The void left by Mayacan disappearance had been filled by immigrant Seminoles at the time that John Bartram -- the “King’s botanist" -- and his son “Billy" made their journeys of discovery up the St. Johns as far as Puzzle Lake, parallel to today’s Titusville.

In his Travels, written several years after his second visit in 1774, William Bartram described (with eager unrestraint), "What a beautiful display of vegetation is here before me! seemingly unlimited in extent and variety: how the dew-drops twinkle and play upon the sight, trembling on the tips of the lucid, green savanna, sparking as the gem that flames on the turban of the eastern prince."

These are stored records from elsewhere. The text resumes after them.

Lemma keeps_new_uden s N v : ns_rep s N → keeps s (new_uden s v) N N.
Proof.
  intros H. pose proof (nr_fresh _ _ H (ns_next s) ltac:(done)) as (Hu & _).
  assert (Hne : ∀ q j, ns_udens s !! q = Some j → <[ns_next s := v]> (ns_udens s) !! q = Some j).
  { intros q j Hq. rewrite lookup_insert_ne; [done|]. intros <-. congruence. }
  assert (Hv : ∀ d k, visible (new_uden s v) N d k = visible s N d k).
  { intros d k. unfold visible. destruct (N !! d) as [m|] eqn:Hm; [|done]. cbn.
    destruct (m !! k) as [u|] eqn:Hk; [|done]. cbn.
    destruct (nr_entry _ _ H _ _ _ _ Hm Hk) as (ud & e & Hud & He). by rewrite (Hne _ _ Hud), Hud. }
  split; try done; [|intros p i Hi; by exists i]. split; cbn; try apply H.
  - intros d m k u Hm Hk. destruct (nr_entry _ _ H _ _ _ _ Hm Hk) as (ud & e & Hud & He). eauto.
  - intros d x k p Hx Hin. rewrite Hv. exact (nr_cache _ _ H _ _ _ _ Hx Hin).
  - intros q Hq. destruct (nr_fresh _ _ H q ltac:(lia)) as (? & ? & ? & ?). split_and!; try done.
    rewrite lookup_insert_ne; [done|lia].
Qed.

Lemma keeps_table s N f : ns_rep s N → keeps s (set_table f s) N N.
Proof. intros H. split; try done; [by apply rep_table|intros p i Hi; by exists i]. Qed.

Lemma keeps_trans s1 s2 s3 N1 N2 N3 : keeps s1 s2 N1 N2 → keeps s2 s3 N2 N3 → keeps s1 s3 N1 N3.
Proof.
  intros A B. split; [apply B|..].
  - intros d k. by rewrite (kp_visible _ _ _ _ B), (kp_visible _ _ _ _ A).
  - intros d m k v Hm Hk. eapply (kp_names _ _ _ _ A); [|done]. by eapply (kp_names _ _ _ _ B).
  - transitivity N2; [apply A|apply B].
  - intros d x Hx. by apply (kp_dirs _ _ _ _ B), (kp_dirs _ _ _ _ A).
  - intros p i Hi. destruct (kp_inodes _ _ _ _ A _ _ Hi) as (i2 & Hi2 & ?).
    destruct (kp_inodes _ _ _ _ B _ _ Hi2) as (i3 & Hi3 & ?). exists i3. split; [done|by transitivity i2].
  - rewrite (kp_dlookup _ _ _ _ B). apply A.
  - rewrite (kp_log _ _ _ _ B). apply A.
  - rewrite (kp_rc _ _ _ _ B). apply A.
Qed.

Lemma keeps_new_ino s N i : ns_rep s N → keeps s (new_ino s i) N N.
Proof.
  intros H. pose proof (nr_fresh _ _ H (ns_next s) ltac:(done)) as (_ & _ & Hi & _).
  split; try done; [by apply rep_new_ino|]. cbn.
  intros q j Hq. rewrite lookup_insert_ne by (intros <-; congruence). by exists j.
Qed.

Lemma keeps_new_dir s N p i : ns_rep s N → ns_dirs s !! p = None → ns_inodes s !! p = Some i →
  keeps s (new_dir s p) N (<[p := ∅]> N).
Proof.
  intros H Hp Hi. split; try done; [by eapply rep_new_dir|..].
  - intros d k. by apply visible_new_dir.
  - intros d m k v. destruct (decide (p = d)) as [<-|]; [|by rewrite lookup_insert_ne].
    rewrite lookup_insert_eq. intros [= <-]. by rewrite lookup_empty.
  - apply insert_subseteq. by eapply rep_none.
  - intros d x Hd. cbn. rewrite lookup_insert_ne; [done|]. intros <-. congruence.
  - intros q j Hq. by exists j.
Qed.

Lemma keeps_upd_inode s N p i f : ns_rep s N → ns_inodes s !! p = Some i → alike i (f i) →
  keeps s (set_inodes <[p := f i]> s) N N.
Proof.
  intros H Hi Ha. split; try done; [eapply rep_upd_inode; [done..|apply Ha]|]. cbn.
  intros q j Hq. destruct (decide (p = q)) as [<-|]; [|rewrite lookup_insert_ne by done; by exists j].
  rewrite lookup_insert_eq. eexists. split; [done|]. by replace j with i by congruence.
Qed.

Lemma enter_inode_ok s N d di i : ns_rep s N → ns_inodes s !! d = Some di →
  ∃ s' N', enter_inode d i s = Ok (ns_next s, s') ∧ keeps s s' N N' ∧
    ns_inodes s' !! ns_next s = Some i ∧ ns_icache s' = <[i_inum i := ns_next s]> (ns_icache s) ∧
    ns_udens s' = ns_udens s ∧ ns_dens s' = ns_dens s ∧ ns_table s' = ns_table s ∧ (ns_next s ≤ ns_next s')%nat.
Proof.
  intros H Hdi. pose proof (nr_fresh _ _ H (ns_next s) ltac:(done)) as (_ & _ & Hn & Hd).
  pose proof (keeps_new_ino s N i H) as K1. pose proof (kp_rep _ _ _ _ K1) as H1.
  assert (Hi1 : ns_inodes (new_ino s i) !! ns_next s = Some i) by apply lookup_insert_eq.
  unfold enter_inode. rewrite (M_bind_ok _ _ s (ns_next s) (new_ino s i)) by done.
  destruct (i_itype i =? T_DIR).
  2: { eexists (new_ino s i), N. split; [done|]. split_and!; [done..|]. cbn. lia. }
  assert (Hne : d ≠ ns_next s) by (intros ->; congruence).
  assert (Hd1 : ns_inodes (new_ino s i) !! d = Some di) by (cbn; by rewrite lookup_insert_ne).
  set (f := λ j : inode, set_nlink (u8 (i_nlink j + 1)) j).
  pose proof (keeps_upd_inode _ _ _ _ f H1 Hd1 ltac:(done)) as K2. set (s2 := set_inodes _ _) in K2.
  assert (Hi2 : ns_inodes s2 !! ns_next s = Some i) by (cbn; by rewrite lookup_insert_ne, lookup_insert_eq).
  pose proof (keeps_new_dir s2 N (ns_next s) i (kp_rep _ _ _ _ K2) Hd Hi2) as K3.
  exists (new_dir s2 (ns_next s)), (<[ns_next s := ∅]> N). split.
  - unfold mbind at 1, M_bind at 1. rewrite (M_bind_ok _ _ _ _ _ (upd_inode_ok _ _ _ _ Hd1)). done.
  - split; [eapply keeps_trans; [exact K1|]; eapply keeps_trans; [exact K2|exact K3]|].
    split_and!; [done..|]. cbn. lia.
Qed.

Now the bounty and beauty would chiefly please early Americans since many British soon decamped after the American Revolution (even though Florida was not one of the 13 original colonies, provisionally joining the Union only in 1821 after a second brief period of Spanish rule).

Some few settlers from the failed coastal New Smyrna colony, freed blacks and “Floridianos" with Spanish land grants settled along the river in Volusia, but mainly the influx came from among Seminoles and Southerners who were more willing to farm these lands than the avaricious gold-seeking Spanish, who had remained largely garrisoned in St. Augustine.

Although settlers found hardship – scourges of yellow fever, typhus and smallpox worsened by hunger or worse when illness struck or crops failed – reports of visitors like John James Audubon and later of more promotional writers made Florida synonymous with rapture and beauty..

Audubon, the celebrated ornithologist, visited a plantation near today’s DeLeon Springs State Park, where in 1832 he described nearby “a small island covered with wild orange trees, the luxuriance and freshness of which were not less pleasing to the sight, than the perfume of their flowers was to the smell."

Like Eden, this tranquility soon vanished in the maelstrom of settler-provoked Seminole wars and then war between the states.

But during a brief interim between the wars, tourism found a foothold in the region. Its beauties captured the first rush of northerners reaping wealth from the Industrial Revolution.

The first steamboats began operating up the St. Johns from Jacksonville, by 1851 connecting Jacksonville with the settlement of Enterprise on Lake Monroe (one of the many lakes of the River of Lakes). The St. Johns would soon open up the lower state to widespread settlement and usher in modern Florida.